New navy suit from Black Lapel. First time using them, and the fit is pretty comparable to some MTM suits I was measured for in person. I'm wondering if the shoulders are maybe a bit too wide? Also, does the shoulder look a bit lumpy?

 

The pant leg is a bit more tapered than I would like - it seems like the pants break in an odd way with this small an opening (I like to wear the pants with a break). Next time, I would probably go an inch and a half wider around for the leg. I think the jacket sleeves need to come up a half inch or so -- currently, no sleeve showing with the shirt they made for me, nor with one of my older and well-fitting shirts. Next time, I'd probably also ask for no stacked buttons and a less slanted breast pocket (is too much of the pocket behind the lapel?).

 

Does anyone else have problems with the crease of the pants not lining up right when wearing suspenders?

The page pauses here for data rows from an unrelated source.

(** After the handler sections what is left of [lmk_cfg_apply] is the loop over
    the logger sections. *)
Lemma cfg_handlers_split cfg r : registry_ok r ->
  exists r1, lmk_cfg_apply A cfg r = loop_ok (cfg_apply_logger A) (cf_loggers cfg) r1 /\
    registry_ok r1 /\ g_config r1 = Some (applied_config cfg).
Proof.
  intros Hok. destruct (ro_config r Hok) as [c Hc]. unfold lmk_cfg_apply. rewrite Hc. cbn [deref]. rewrite outcome_bind_ok.
  apply registry_ok_config with (c := applied_config cfg) in Hok. unfold applied_config in Hok.
  destruct (loop_ok_applied (cfg_apply_handler A) (fun _ => True) (Some (applied_config cfg)) (cf_handlers cfg) _
    ltac:(intros ch r' _ Hok' Hc' _; destruct (cfg_apply_handler_applied ch r' Hok') as (r2 & ? & ? & ?); exists r2;
      split_and!; [done..|congruence|done]) Hok eq_refl I) as (r' & He & ? & ? & _).
  exists r'. split_and!; try done. unfold applied_config in He. by rewrite He, outcome_bind_ok.
Qed.

Lemma lmk_cfg_apply_applied cfg r : registry_ok r ->
  applied (Some (applied_config cfg)) (lmk_cfg_apply A cfg r).
Proof.
  intros Hok. destruct (cfg_handlers_split cfg r Hok) as (r1 & -> & Hok1 & Hc1).
  destruct (loop_ok_applied (cfg_apply_logger A) (fun _ => True) (Some (applied_config cfg)) (cf_loggers cfg) r1
    ltac:(intros cl r' _ Hok' Hc' _; destruct (cfg_apply_logger_applied cl r' Hok') as (r2 & ? & ? & ?); exists r2;
      split_and!; [done..|congruence|done]) Hok1 Hc1 I) as (r' & He & ? & ? & _). by exists r'.
Qed.

(** ** Initialisation *)

Context (files : string -> option text) (env_path : option string).

(** The configuration record after a run over a file, if it can be opened. *)
Definition file_config (path : string) (c : option lmk_config) : option lmk_config :=
  match lmk_cfg_parse_file (files path) with Some cfg => Some (applied_config cfg) | None => c end.

Lemma parse_and_apply_applied path r : registry_ok r ->
  exists res r', lmk_parse_and_apply A files path r = Ok (res, r') /\ registry_ok r' /\
    g_config r' = file_config path (g_config r) /\ (res = LMK_E_OK <-> is_Some (files path)).
Proof.
  intros Hok. unfold lmk_parse_and_apply, file_config. destruct (files path) as [content|]; simpl.
  - destruct (lmk_cfg_apply_applied (ps_cfg (foldl parse_line (mk_parse_state cfg_start LMK_SEC_NONE None None)
      (fgets_lines [] content))) r Hok) as (r' & -> & Hok' & Hc'). rewrite outcome_bind_ok. by exists LMK_E_OK, r'.
  - exists LMK_E_NG, r. split_and!; done.
Qed.

(** The record [lmk_init] ends with has positive sizes that fit an [int]. *)
Definition config_ok_sizes (c : lmk_config) : Prop :=
  0 < log_buffer_size c <= INT_MAX /\ 0 < ring_buffer_size c <= INT_MAX.

Lemma applied_config_sizes cfg : cfg_ok cfg -> config_ok_sizes (applied_config cfg).
Proof.
  intros [_ _ [Hl Hr]]. unfold config_ok_sizes, applied_config. simpl.
  unfold LMK_CFG_DEFAULT_LOG_BUFFER_SIZE, LMK_CFG_DEFAULT_RING_BUFFER_SIZE.
  assert (2048 <= INT_MAX) by (by vm_compute).
  destruct (Z.ltb_spec 0 (cf_log_buffer_size cfg)), (Z.ltb_spec 0 (cf_ring_buffer_size cfg)); lia.
Qed.

(** A successful automatic configuration inside [lmk_init], from any state of the
    registry's variables before it. *)
Lemma lmk_init_auto_ok r : g_initialized r = false -> g_loggers r = ∅ -> g_handlers r = ∅ ->
  exists r' c, lmk_init_auto A files env_path true r = Ok r' /\ registry_ok r' /\
    g_config r' = Some c /\ config_ok_sizes c.
Proof.
  intros Hi Hls Hhs. unfold lmk_init_auto, lmk_init. rewrite Hi, Hls, Hhs. cbn [negb].
  unfold lmk_apply_auto_config.
  destruct (parse_and_apply_applied (default "logmoko.conf"%string env_path) _
    (registry_ok_empty (mk_config 0 0) (g_calls r))) as (res & r1 & -> & Hok1 & Hc1 & _).
  rewrite !outcome_bind_ok. cbn [g_config] in Hc1.
  assert (exists c1, g_config r1 = Some c1 /\ log_buffer_size c1 <= INT_MAX /\ ring_buffer_size c1 <= INT_MAX)
    as (c1 & -> & Hl & Hr).
  { rewrite Hc1. unfold file_config. destruct (files _) as [content|] eqn:Hf; [|by eexists].
    destruct (lmk_cfg_parse_file (Some content)) as [cfg|] eqn:Hp; [|done].
    eexists. split; [done|]. destruct (applied_config_sizes cfg (parse_file_ok content cfg Hp)). lia. }
  cbn [deref]. rewrite outcome_bind_ok. do 2 eexists. split; [done|]. split; [by apply registry_ok_config|].
  split; [done|]. unfold config_ok_sizes. simpl.
  unfold LMK_CFG_DEFAULT_LOG_BUFFER_SIZE, LMK_CFG_DEFAULT_RING_BUFFER_SIZE.
  assert (2048 <= INT_MAX) by (by vm_compute).
  destruct (Z.leb_spec (log_buffer_size c1) 0), (Z.leb_spec (ring_buffer_size c1) 0); lia.
Qed.
End apply.

(** A registry no configuration record could be had for stays torn down. *)
Lemma lmk_init_auto_fails A files env_path r : torn_down r ->
  exists r', lmk_init_auto A files env_path false r = Ok r' /\ torn_down r' /\ g_config r' = None.
Proof.
  intros (Hi & _ & _ & Hls & Hhs). unfold lmk_init_auto, lmk_init. rewrite Hi. cbn [negb].
  eexists. split; [done|]. by split_and!.
Qed.

(** C31. Initialisation, when the copies of the handlers' names and file names the
    configuration asks for succeed: it succeeds whatever the configuration
    file holds, whether it exists or not and whichever other allocations -
    loggers, handlers, logger names, references, listeners - and handler
    set-ups fail; the registry is well formed, the sizes are positive and fit an
    [int], and calling [lmk_init] again changes nothing. If the configuration
    record itself cannot be allocated, [lmk_init] returns all the same but
    leaves the library uninitialised, with no configuration and no object. *)
Theorem init_always_succeeds A files env_path : objects_fresh A -> names_copied A ->
  (exists r c, lmk_init_auto A files env_path true registry_start = Ok r /\ registry_ok r /\
    g_config r = Some c /\ config_ok_sizes c /\ lmk_init_auto A files env_path true r = Ok r) /\
  exists r, lmk_init_auto A files env_path false registry_start = Ok r /\ torn_down r /\ g_config r = None.
Proof.
  intros Hfresh Hcopied. split; [|by apply lmk_init_auto_fails].
  destruct (lmk_init_auto_ok A Hfresh Hcopied files env_path registry_start) as (r & c & He & Hok & Hc & Hs);
    [done..|]. exists r, c. split_and!; try done. apply lmk_init_initialized, Hok.
Qed.

(** An allocator that returns an address above all those in use. *)
Definition used (r : registry) : list addr :=
  map fst (map_to_list (g_loggers r)) ++ map fst (map_to_list (g_handlers r)).

Definition next_addr (r : registry) : option addr := Some (Pos.succ (foldr Pos.max 1%positive (used r))).

Lemma below_max (l : list addr) a : a ∈ l -> (a <= foldr Pos.max 1 l)%positive.
Proof. intros Ha. induction Ha; simpl; lia. Qed.

Lemma used_lookup {A} (m : gmap addr A) a : a ∉ map fst (map_to_list m) -> m !! a = None.
Proof.
  intros Ha. destruct (m !! a) as [x|] eqn:Hx; [|done]. destruct Ha.
  apply list_elem_of_fmap. exists (a, x). split; [done|by apply elem_of_map_to_list].
Qed.

Lemma next_addr_sound r : alloc_ok (next_addr r) r.
Proof.
  intros a [= <-]. assert (Pos.succ (foldr Pos.max 1%positive (used r)) ∉ used r) as Hn.
  { intros Hin%below_max. lia. }
  apply not_elem_of_app in Hn as [Hl Hh]. split; by apply used_lookup.
Qed.

(** Memory that suffices for everything. *)
Definition good_memory : allocator :=
  mk_allocator (fun _ => next_addr) (fun _ _ => true) (fun _ _ => true) (fun _ _ => true) (fun _ _ => true)
    (fun _ _ => true) (fun _ _ => true).

Lemma good_memory_ample : ample good_memory.
Proof. split; try done. intros n. apply next_addr_sound. Qed.

(** Memory in which only the copies whose failure is not checked succeed, and
    the objects called [lucky]. *)
Definition scarce_memory (lucky : string) : allocator :=
  mk_allocator (fun n r => if String.eqb n lucky then next_addr r else None) (fun _ _ => true) (fun _ _ => true)
    (fun _ _ => true) (fun _ _ => false) (fun _ _ => false) (fun _ _ => true).

Lemma scarce_memory_fresh lucky : objects_fresh (scarce_memory lucky).
Proof. intros n r. simpl. destruct (String.eqb n lucky); [apply next_addr_sound|done]. Qed.

(** A configuration with a comment, a global section, two handlers and a logger
    that names one of them, one unknown handler and a level in mixed case. *)
Definition sample_file_text : text :=
  chars "# sample" ++ [NEWLINE] ++ chars "[global]" ++ [NEWLINE] ++ chars "ring_buffer_size = 4096" ++ [NEWLINE] ++
  chars "[handler:out]" ++ [NEWLINE] ++ chars "type = console" ++ [NEWLINE] ++
  chars "[handler:disk]" ++ [NEWLINE] ++ chars "type = file" ++ [NEWLINE] ++ chars " filename = app.log " ++ [NEWLINE] ++
  chars "level=WARN" ++ [NEWLINE] ++ chars "max_backup_files = 3" ++ [NEWLINE] ++
  chars "[logger:app]" ++ [NEWLINE] ++ chars "level = Debug" ++ [NEWLINE] ++ chars "handlers = disk, missing" ++ [NEWLINE].
Lemma set_handler_level_typed handler level r : handlers_typed r ->
  ensures (lmk_set_handler_log_level init handler level r) handlers_typed.
Proof. intros Hr. apply typed_init; [done|]. clear r Hr. intros r Hr. run_outcome; eauto with typed. Qed.

Lemma set_format_typed handler fn r : handlers_typed r -> ensures (lmk_set_log_format handler fn r) handlers_typed.
Proof. intros Hr. unfold lmk_set_log_format. run_outcome; eauto with typed. Qed.

Lemma attach_typed ref_ok logger handler r : handlers_typed r ->
  ensures (lmk_attach_log_handler init ref_ok logger handler r) typed_result.
Proof.
  intros Hr. apply typed_init; [done|]. clear r Hr. intros r Hr. run_outcome; cbn [snd]; eauto with typed.
Qed.

Lemma detach_typed logger handler r : handlers_typed r -> ensures (lmk_detach_log_handler init logger handler r) typed_result.
Proof.
  intros Hr. apply typed_init; [done|]. clear r Hr. intros r Hr. run_outcome; cbn [snd]; eauto with typed.
Qed.

Lemma destroy_logger_typed fuel p r : handlers_typed r -> ensures (lmk_destroy_logger init fuel p r) typed_result.
Proof.
  intros Hr. apply typed_init; [done|]. clear r Hr. intros r Hr. destruct p as [[la|]|]; try by apply ensures_ok.
  apply ensures_deref. intros l _. apply (ensures_bind _ _ handlers_typed); [|by intros r' Hr'; apply ensures_ok].
  apply ensures_saved_loop; [done|]. intros ha r' Hr'. by apply drop_result_typed, detach_typed.
Qed.

Lemma destroy_handler_typed p r : handlers_typed r -> ensures (lmk_destroy_log_handler p r) typed_result.
Proof.
  intros Hr. destruct p as [[ha|]|]; try by apply ensures_ok. cbn [lmk_destroy_log_handler].
  apply ensures_deref. intros h _. destruct (0 <? _); [by apply ensures_ok|]. apply ensures_skip. intros _.
  apply ensures_ok. by apply map_Forall_delete.
Qed.

Lemma destroy_typed fuel r : handlers_typed r -> ensures (lmk_destroy init fuel r) handlers_typed.
Proof.
  intros Hr. unfold lmk_destroy. destruct (negb _); [by apply ensures_ok|].
  apply (ensures_bind _ _ handlers_typed).
  { apply ensures_saved_loop; [done|]. intros la r' Hr'. by apply drop_result_typed, destroy_logger_typed. }
  intros r1 Hr1. apply (ensures_bind _ _ handlers_typed); [|by intros r2 Hr2; apply ensures_ok].
  apply ensures_saved_loop; [done|]. intros ha r' Hr'. by apply drop_result_typed, destroy_handler_typed.
Qed.

Context (load : option string -> registry -> outcome (Z * registry)).
Hypothesis load_typed : forall path r, handlers_typed r -> ensures (load path r) typed_result.

Lemma api_exec_typed op r : handlers_typed r -> ensures (api_exec init load op r) handlers_typed.
Proof.
  intros Hr. destruct op; cbn [api_exec]; try apply drop_result_typed;
    first [by apply init_typed|by apply load_typed|by apply destroy_typed
      |by apply get_logger_typed|by apply get_handler_typed|by apply (getters_typed None)
      |by apply getters_typed|by apply set_level_typed|by apply set_handler_level_typed
      |by apply set_format_typed|by apply set_rotation_typed|by apply set_filename_typed|by apply set_psk_typed
      |by apply add_listener_typed|by apply attach_typed|by apply detach_typed|by apply destroy_logger_typed
      |by apply destroy_handler_typed|by apply log_typed|by apply ensures_skip; intros; apply ensures_ok].
Qed.

Lemma api_run_typed ops r : handlers_typed r -> ensures (api_run init load ops r) handlers_typed.
Proof.
  revert r. induction ops as [|op ops IH]; intros r Hr; cbn [api_run]; [by apply ensures_ok|].
  apply (ensures_bind _ _ handlers_typed); [by apply api_exec_typed|exact IH].
Qed.
End operations.

(** ** The configuration file *)

Lemma init_done_typed r : handlers_typed r -> ensures (init_done r) handlers_typed.
Proof. intros Hr. unfold init_done. by run_outcome. Qed.

Section config.
Context (A : allocator) (files : string -> option text) (env_path : option string).
Abbreviation typed_result := (fun x : _ * registry => handlers_typed x.2).

Lemma cfg_make_handler_typed ch r : handlers_typed r -> ensures (cfg_make_handler A ch r) typed_result.
Proof.
  intros Hr. unfold cfg_make_handler. set (made := get_handler_typed init_done init_done_typed).
  destruct (ch_type ch =? _); [by apply made|].
  destruct (ch_type ch =? _); [|destruct (ch_type ch =? _); [by apply made|destruct (ch_type ch =? _); [|by apply ensures_ok]]].
  - eapply ensures_bind; [by apply made|]. intros [[ha|] r1] Hr1; [|by apply ensures_ok].
    destruct (_ || _); [|by apply ensures_ok].
    eapply ensures_bind; [by apply set_rotation_typed|]. intros r2 Hr2. by apply ensures_ok.
  - eapply ensures_bind; [by apply made|]. intros [[ha|] r1] Hr1; [|by apply ensures_ok].
    apply (ensures_bind _ _ handlers_typed); [destruct (non_empty _); [by apply set_psk_typed|by apply ensures_ok]|].
    intros r2 Hr2. apply (ensures_bind _ _ handlers_typed); [|by intros r3 Hr3; apply ensures_ok].
    apply ensures_loop; [done|]. intros l r3 Hr3. by apply add_listener_typed.
Qed.

Lemma cfg_apply_handler_typed ch r : handlers_typed r -> ensures (cfg_apply_handler A ch r) handlers_typed.
Proof.
  intros Hr. unfold cfg_apply_handler. destruct (ch_type ch <? 0); [by apply ensures_ok|].
  eapply ensures_bind; [by apply cfg_make_handler_typed|]. intros [[ha|] r1] Hr1; [|by apply ensures_ok].
  apply (ensures_bind _ _ handlers_typed).
  - destruct (negb _); [by apply set_handler_level_typed; [apply init_done_typed|]|by apply ensures_ok].
  - intros r2 Hr2. destruct (non_empty _); [by apply set_format_typed|by apply ensures_ok].
Qed.

Lemma cfg_apply_logger_typed cl r : handlers_typed r -> ensures (cfg_apply_logger A cl r) handlers_typed.
Proof.
  intros Hr. eapply ensures_bind; [by apply get_logger_typed; [apply init_done_typed|]|].
  intros [[la|] r1] Hr1; [|by apply ensures_ok]. apply (ensures_bind _ _ handlers_typed).
  - destruct (negb _); [by apply set_level_typed; [apply init_done_typed|]|by apply ensures_ok].
  - intros r2 Hr2. apply ensures_loop; [done|]. intros name r3 Hr3. apply ensures_skip. intros [ha|]; [|by apply ensures_ok].
    apply drop_result_typed, attach_typed; [apply init_done_typed|done].
Qed.

Lemma parse_and_apply_typed path r : handlers_typed r ->
  ensures (lmk_parse_and_apply A files path r) typed_result.
Proof.
  intros Hr. unfold lmk_parse_and_apply. destruct (lmk_cfg_parse_file _) as [cfg|]; [|by apply ensures_ok].
  apply (ensures_bind _ _ handlers_typed); [|by intros r' Hr'; apply ensures_ok]. apply ensures_skip. intros c.
  apply (ensures_bind _ _ handlers_typed); apply ensures_loop || (intros r' Hr'; apply ensures_loop); try done.
  - intros ch r' Hr'. by apply cfg_apply_handler_typed.
  - intros cl r2 Hr2. by apply cfg_apply_logger_typed.
Qed.

Lemma lmk_init_auto_typed config_ok r : handlers_typed r ->
  ensures (lmk_init_auto A files env_path config_ok r) handlers_typed.
Proof.
  intros Hr. unfold lmk_init_auto, lmk_init. destruct (g_initialized r); [by apply ensures_ok|].
  destruct (negb config_ok); [by apply ensures_ok|]. apply (ensures_bind _ _ handlers_typed).
  - apply drop_result_typed. by apply parse_and_apply_typed.
  - intros r1 Hr1. apply ensures_deref. intros c _. by apply ensures_ok.
Qed.

Lemma lmk_init_from_file_typed config_ok path r : handlers_typed r ->
  ensures (lmk_init_from_file A files env_path config_ok path r) typed_result.
Proof.
  intros Hr. eapply ensures_bind; [by apply lmk_init_auto_typed|]. intros r1 Hr1.
  destruct path; by apply parse_and_apply_typed.
Qed.
End config.

(** ** The properties *)

Section api.
Context (A : allocator) (files : string -> option text) (env_path : option string).
Abbreviation api_init := (lmk_init_auto A files env_path true).
Abbreviation api_load := (lmk_init_from_file A files env_path true).

Lemma api_init_initialized r : g_initialized r = true -> api_init r = Ok r.
Proof. apply lmk_init_initialized. Qed.

Lemma api_init_revives r : objects_fresh A -> names_copied A -> torn_down r -> keeps_ok (api_init r).
Proof.
  intros Hf Hc (Hi & _ & _ & Hls & Hhs). destruct (lmk_init_auto_ok A Hf Hc files env_path r Hi Hls Hhs) as (r' & c & He & Hok & _).
  by exists r'.
Qed.

Lemma api_load_keeps path r : objects_fresh A -> names_copied A -> session_ok r -> keeps_ok (drop_result (api_load path r)).
Proof.
  intros Hf Hc Hs. unfold lmk_init_from_file, drop_result.
  assert (keeps_ok (api_init r)) as (r1 & -> & Hok1).
  { destruct Hs as [Hok|Ht]; [|by apply api_init_revives]. exists r. split; [by apply api_init_initialized, Hok|done]. }
  rewrite outcome_bind_ok. unfold lmk_apply_auto_config.
  destruct path as [p|]; [destruct (parse_and_apply_applied A Hf Hc files p r1 Hok1) as (res & r2 & -> & Hok2 & _)
    |destruct (parse_and_apply_applied A Hf Hc files (default "logmoko.conf"%string env_path) r1 Hok1) as (res & r2 & -> & Hok2 & _)];
    by exists r2.
Qed.
End api.
(* ===== verification/SystemLiveness.v ===== *)
(** The library never deadlocks: whenever an application thread is in a logging
    function it can move, or it waits for the wake-up lock of a handler whose
    owner can move; and whenever [lmk_destroy] is under way it can move, or the
    consumer it waits for can.  On top of the invariants of [SystemSafety.v]
    this needs that the calls a thread has still to make go to handlers that
    exist. *)
From S2P Require Import Prelude Types Ring RingMachine AsyncHandler AsyncSafety AsyncTheorems Format Registry RegistrySafety RegistryTheorems System SystemSafety SystemTheorems.
Local Open Scope Z_scope.

(** ** Calls go to registered handlers *)

Lemma dispatch_targets handlers rec refs :
  ensures (dispatch handlers rec refs) (Forall (fun call => is_Some (handlers !! call.1))).
Proof.
  induction refs as [|ha refs IH]; [by apply ensures_ok|]. apply ensures_deref. intros h Hh.
  destruct (_ <=? _); [|exact IH]. apply ensures_skip. intros _.
  eapply ensures_bind; [exact IH|]. intros calls Hcalls. apply ensures_ok. constructor; [by eexists|done].
Qed.

Lemma log_common_targets config_ok auto_config logger file_name line_no level text buf r : g_initialized r = true ->
  ensures (lmk_log_common (lmk_init config_ok auto_config) logger file_name line_no level text buf r)
    (fun '(calls, _, _) => Forall (fun call => is_Some (g_handlers r !! call.1)) calls).
Proof.
  intros Hr. unfold lmk_log_common. rewrite lmk_init_initialized, outcome_bind_ok by done.
  destruct logger as [la|]; [|by apply ensures_ok]. apply ensures_deref. intros l Hl.
  destruct (negb _); [by apply ensures_ok|]. destruct text as [text|]; [destruct (snprintf _ _ _) as [buf' n]|].
  all: eapply (ensures_bind _ _ (fun x => Forall (fun call => is_Some (g_handlers r !! call.1)) x.2));
    [|intros [res calls] Hcalls; by apply ensures_ok].
  all: unfold lmk_log_impl; rewrite Hl; cbn [deref]; rewrite outcome_bind_ok; repeat case_match; try by apply ensures_ok.
  all: eapply ensures_bind; [apply dispatch_targets|]; intros calls Hcalls; by apply ensures_ok.
Qed.

Section system.
Context {St : Type} `{Sink St}.
Context (config_ok : bool) (auto_config : registry -> outcome registry) (r : registry).
Context (k : addr -> nat) (sink0 : addr -> St).
Hypothesis Hok : registry_ok r.
Abbreviation state := (system St).
Abbreviation init := (lmk_init config_ok auto_config).
Abbreviation step := (system_step init r k).
Abbreviation start := (system_start r k sink0).
Abbreviation machine := (handler_state St).

Definition registered (ha : addr) : Prop := is_Some (g_handlers r !! ha).

(** What a thread or [lmk_destroy] is about to use is there. *)
Record targets_inv (s : state) : Prop := {
  tg_machines : forall ha, registered ha -> is_Some (ss_handlers s !! ha);
  tg_calls : forall tid th, ss_threads s !! tid = Some th -> Forall (fun call => registered call.1) (calls_of (at_pc th));
  tg_inside : forall tid th ha calls, ss_threads s !! tid = Some th -> at_pc th = AppInside ha calls ->
    exists m, ss_handlers s !! ha = Some m /\ is_Some (hs_prods m !! tid);
  tg_head : forall ha todo m, ss_shutdown s = Some (ha :: todo) -> ss_handlers s !! ha = Some m -> hs_destroy m <> DDone
}.

Lemma targets_inv_start : targets_inv start.
Proof.
  split; simpl; try done. intros ha [h Hh]. rewrite map_lookup_imap, Hh. by eexists.
Qed.

(** A thread moves outside the handlers. *)
Lemma targets_inv_thread (s : state) tid th' : targets_inv s ->
  (forall ha calls, at_pc th' <> AppInside ha calls) -> Forall (fun call => registered call.1) (calls_of (at_pc th')) ->
  targets_inv (set_thread s tid th').
Proof.
  intros [Hm Hc Hin Hhd] Hout Hcalls. split; [done| | |done].
  - intros tid2 th2. simpl. intros [[<- <-]|[_ Hl]]%lookup_insert_Some; [done|by eapply Hc].
  - intros tid2 th2 ha calls. simpl. intros [[<- <-]|[_ Hl]]%lookup_insert_Some Hpc; [by apply Hout in Hpc|by eapply Hin].
Qed.

(** A handler moves; the threads inside it stay. *)
Lemma targets_inv_machine (s : state) ha m m' sd : targets_inv s -> ss_handlers s !! ha = Some m ->
  (forall tid, is_Some (hs_prods m !! tid) -> is_Some (hs_prods m' !! tid)) ->
  (forall ha' todo m2, sd = Some (ha' :: todo) -> <[ha := m']> (ss_handlers s) !! ha' = Some m2 -> hs_destroy m2 <> DDone) ->
  targets_inv (mk_system (ss_threads s) (<[ha := m']> (ss_handlers s)) sd).
Proof.
  intros [Hm Hc Hin Hhd] Hha Hp Hsd. split; simpl; [|done| |done].
  - intros ha2 Hr2. destruct (decide (ha2 = ha)) as [->|Hne]; [rewrite lookup_insert_eq; by eexists|].
    rewrite lookup_insert_ne by done. by apply Hm.
  - intros tid th ha2 calls Hth Hpc. destruct (Hin tid th ha2 calls Hth Hpc) as (m2 & Hm2 & Hp2).
    destruct (decide (ha2 = ha)) as [->|Hne].
    + exists m'. rewrite lookup_insert_eq. simplify_eq. auto.
    + exists m2. by rewrite lookup_insert_ne.
Qed.
Lemma log_calls_reach_the_file_witness :
  match hs_sink (ex_at 3) with
  | FileSink st => contents (fl_fs st) "a.log" = chars "old2026-01-01 12:00:00 [WARN ] two" ++ [NEWLINE]
  | _ => False
  end /\
  exists st from batches, hs_sink (ex_at 3) = FileSink st /\ merges program_registry 3 ex_run.1 from /\
    disk_files "a.log" st = foldl (write_batch 0) (disk_files "a.log" (ex_file 0)) (map (@concat ascii) batches) /\
    Forall2 printed (concat batches) (record_lines ex_strftime lmk_simple_format ex_time (map snd from) ts_start 0).
Proof.
  split; [vm_compute; reflexivity|].
  assert (ex_quiet_check 3 = true) as Hq by (vm_compute; reflexivity).
  destruct (log_calls_reach_the_file ex_open ex_strftime ex_time (fun _ => 0) true Ok lmk_simple_format
    program_registry (fun _ => 2%nat) ex_sinks ex_run.1 ex_run.2 3 (ex_at 3) "a.log" (ex_file 0) (ex_quiet 3 Hq)
    eq_refl (ex_fresh 0 ltac:(lia)) eq_refl) as (st & from & batches & Hs & Hm & Hd & _ & Hl).
  - intros tid. apply ex_printable_short. exact (ex_short_requests tid 3).
  - exact (ex_intro _ st (ex_intro _ from (ex_intro _ batches (conj Hs (conj Hm (conj Hd Hl)))))).
Defined.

Is there any fix for that?

 

Suit hasn't been pressed yet, shirt hasn't been laundered.

 

 

 

 

 

 

post #1845 of 4755
Quote:
Originally Posted by wyardley View Post

New navy suit from Black Lapel. First time using them, and the fit is pretty comparable to some MTM suits I was measured for in person. I'm wondering if the shoulders are maybe a bit too wide? Also, does the shoulder look a bit lumpy?

 

The pant leg is a bit more tapered than I would like - it seems like the pants break in an odd way with this small an opening (I like to wear the pants with a break). Next time, I would probably go an inch and a half wider around for the leg. I think the jacket sleeves need to come up a half inch or so -- currently, no sleeve showing with the shirt they made for me, nor with one of my older and well-fitting shirts. Next time, I'd probably also ask for no stacked buttons and a less slanted breast pocket (is too much of the pocket behind the lapel?).

 

Does anyone else have problems with the crease of the pants not lining up right when wearing suspenders? Is there any fix for that?

 

Suit hasn't been pressed yet, shirt hasn't been laundered.

 

 

 

 

 

 

 

You should pull your jacket in, closer to your collar, the gap it to large. If you got rid of that space the shoulders should be where they need to be. The pant legs should be shorter as well, that is an easy fix.